Aw... my family! As we walked the couple hundred yards until I could take the alleyway to the park I wanted to walk through, I saw loads of their neighbours open up windows and shout hello. It was like being in Pigeon Street, or Ballamory for even younger readers. Aw... Sedgley!

As much as nothing had changed thus far and it was all super friendly and delightful, I was in for a shock when I got to the bridge that leads out of Sedgley Hall Farm Park. This was the sight I was greeted with:

As far as I know, that's a right of way that's been blocked off, and that's no ruddy good.

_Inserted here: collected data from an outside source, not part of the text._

(** The stub adds to what the processor has stored so that the frame is always the same. *)
Definition completes (os : list operand) (err : option Z) (v e : Z) : Prop := (os = [Imm v] /\ err = Some e) \/ (os = [Imm 0; Imm v] /\ err = None /\ e = 0).

Lemma entered C rsp0 os err v e c : completes os err v e -> 176 <= entry_top rsp0 c ->
  exists d, (d ← take_interrupt rsp0 err c; exec C (map PUSH os ++ map (fun r => PUSH (Reg r)) SAVED ++ [MOV RDI RSP]) d) = Some d /\
    sp d = entry_top rsp0 c - 176 /\ gpr d RDI = sp d /\ stk (words d) (sp d) (frame (gpr c) v e c) /\ within (words c) (words d) (entry_top rsp0 c - 176) (entry_top rsp0 c) /\
    sel_cs d = 8 /\ page_table d = page_table c /\ vars d = vars c.
Proof.
  intros Hos Ht. set (top := entry_top rsp0 c) in *. assert (top mod 8 = 0) as Ha by (unfold top, entry_top; cbv zeta; lia).
  set (es := match err with Some e => [e] | None => [] end). set (P1 := [sel_ss c; sp c; rflags c; sel_cs c; ip c] ++ es).
  assert (zlen P1 + zlen os = 7 /\ rev (map (fun o => value o c) os) ++ rev P1 = [v; e; ip c; sel_cs c; rflags c; sp c; sel_ss c]) as [Hlen Hlist].
  { unfold P1, es. by destruct Hos as [[-> ->] | (-> & -> & ->)]. }
  pose proof (zlen_nonneg os). destruct (push_list_spec P1 (with_sp top c) []) as (m & E1 & Hm & Hw); [cbn [sp with_sp]; lia | exact Ha | done |].
  cbn [sp with_sp words] in *. rewrite app_nil_r in Hm.
  set (d1 := with_mode 0x08 (if from_user c then 0 else sel_ss c) (Z.ldiff (rflags c) 0x34300) (at_stack (top - 8 * zlen P1) m (with_sp top c))).
  assert (take_interrupt rsp0 err c = Some d1) as -> by (unfold take_interrupt; fold (from_user c); cbv zeta; change ((if from_user c then rsp0 else sp c) - (if from_user c then rsp0 else sp c) mod 16) with top; fold es; fold P1; by rewrite E1).
  cbn [mbind option_bind]. rewrite app_assoc, <- (map_map Reg PUSH), <- map_app, exec_app, exec_pushes, map_app, map_map.
  2: { intros Hin. apply elem_of_app in Hin as [Hin | Hin]; [| by apply list_elem_of_fmap in Hin as (? & ? & _)].
       destruct Hos as [[-> _] | (-> & _)]; repeat (apply elem_of_cons in Hin as [Hin | Hin]; [done |]); by apply not_elem_of_nil in Hin. }
  change (map (fun r => value (Reg r) d1) SAVED) with (map (gpr c) SAVED). assert (map (fun o => value o d1) os = map (fun o => value o c) os) as -> by (by destruct Hos as [[-> _] | (-> & _)]).
  set (vs := map (fun o => value o c) os ++ map (gpr c) SAVED). assert (zlen vs = zlen os + 15) as Hvs by (unfold vs; rewrite zlen_app; unfold zlen; by rewrite !length_map).
  destruct (push_list_spec vs d1 (rev P1)) as (m' & -> & Hm' & Hw'); [cbn [sp d1 with_mode at_stack with_sp with_words]; lia | cbn [sp d1 with_mode at_stack with_sp with_words]; lia | exact Hm |].
  cbn [sp d1 with_mode at_stack with_sp with_words words mbind option_bind] in *. replace (top - 8 * zlen P1 - 8 * zlen vs) with (top - 176) in * by lia.
  cbn [exec exec1]. eexists. split; [done |]. cbn [with_gpr sp gpr words value sel_cs page_table vars with_mode at_stack with_sp with_words]. split; [done |].
  split; [unfold upd_reg; by rewrite decide_True |]. split; [unfold frame; unfold vs in Hm'; rewrite rev_app_distr, <- app_assoc, Hlist, <- map_rev in Hm'; exact Hm' |].
  split; [| done]. intros x Hx. pose proof (zlen_nonneg P1). rewrite Hw', Hw by lia. done.
Qed.
(** C2 (as amended): every mount of [DoMount] is handed the option string
    utf8,uid=<uid>,gid=<gid>,fmask=<mask>,dmask=<mask>,shortname=mixed,
    time_offset=<minutes>, the two masks being the one [permMask] printed by
    the octal conversion, which writes no leading zero, and the minutes the
    value of [currentUtcOffsetMinutes]; for uid 1000, gid 1000, mask 0007
    and a UTC offset of -300 minutes the string is
    utf8,uid=1000,gid=1000,fmask=7,dmask=7,shortname=mixed,time_offset=-300. *)
Theorem DoMount_option_string :
  (forall (host : Host) (source target : string)
          (ro remount executable : bool) (ownerUid ownerGid permMask : Z)
          (createLost : bool) (w : World),
     let '(minutes, _) := currentUtcOffsetMinutes host w in
     let '(rc, w') :=
       DoMount host source target ro remount executable
               ownerUid ownerGid permMask createLost w in
     let expected :=
       ("utf8,uid=" ++ fmt_d ownerUid ++ ",gid=" ++ fmt_d ownerGid ++
        ",fmask=" ++ fmt_o permMask ++ ",dmask=" ++ fmt_o permMask ++
        ",shortname=mixed,time_offset=" ++ fmt_d minutes)%string in
     mount_data (since w w') <> [] /\
     Forall (eq expected) (mount_data (since w w'))) /\
  (let '(rc, w') :=
     DoMount utc_minus_5 "/dev/block/vold/public:8,1" "/mnt/media_rw/1234-ABCD"
             false false false 1000 1000 7 true boot in
   mount_data (since boot w')
   = ["utf8,uid=1000,gid=1000,fmask=7,dmask=7,shortname=mixed,time_offset=-300"]).
Proof.
  split; [|reflexivity].
  intros. split_run.
  destruct (currentUtcOffsetMinutes host w) as [minutes w0].
  cbn [fst] in Hoff. subst minutes. rewrite Hs.
  assert (Hflat :
    (("utf8,uid=" ++ fmt_d ownerUid ++ ",gid=" ++ fmt_d ownerGid ++
      ",fmask=" ++ fmt_o permMask ++ ",dmask=" ++ fmt_o permMask ++
      ",shortname=mixed") ++
     ",time_offset=" ++ fmt_d (to_int16 (to_int32 (ret rl) ÷ 60)))%string
    = ("utf8,uid=" ++ fmt_d ownerUid ++ ",gid=" ++ fmt_d ownerGid ++
       ",fmask=" ++ fmt_o permMask ++ ",dmask=" ++ fmt_o permMask ++
       ",shortname=mixed,time_offset=" ++
       fmt_d (to_int16 (to_int32 (ret rl) ÷ 60)))%string).
  { rewrite !string_app_assoc. reflexivity. }
  rewrite Hflat.
  destruct (negb _ && _); destruct (_ && createLost); cbn [andb];
    try destruct (negb (ret ra =? 0));
    cbn [app flat_map mount_data fst];
    (split; [discriminate|repeat constructor]).
Qed.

Never mind making it 'safe'; that bridge has been there since I was 8, and before that was some pretty well-used stepping stones. Here it is on the OS map:

I wonder if there's anywhere I could complain to about this? And did I climb over...? Yes I ruddy well did! Very, very slowly. But, I must say, it did put me off offering to take this scamp for a walk... though here he is, all tuckered out after my step-sister did.  Aw, Bandit sleepy!

I was back in the Black Country to see my dad, which was very lovely indeed. But also, I had a gig on the Sunday. This was at Bushfest  the summer comedy festival organised by the Holly Bush in Cradley Heath: loads of acts all weekend, free entry, very cheap beer. I had an ace time at my early Sunday afternoon gig slot, and then hung around to see the excellent Milo McCabe as Troy Hawke. An absolute masterclass in hilarious crowd-interaction. He must have spent 5 minutes trying not to lose a heckle-bark-off with a dachshund in the audience, I fair thought my sides might split. Great stuff about Scrabble and Poundland.
Good to see me old muckers from the comedy circuit, Dave (Wolfy), Dinzy, Jay, Pete (Trisha), Cal (Mike or Bug-eyed Bernard) and Billy. Second time I'd gigged with Pete this week... and this time, Id forgotten to pack any makeup whatsoever, so I was on stage utterly bare-face, while he was in the full MAC as per usual. Aw heck, I'm just jealous!

And thence back to Northampton via Smethwick and Birmingham New Street, where the wolves looked a bit funny.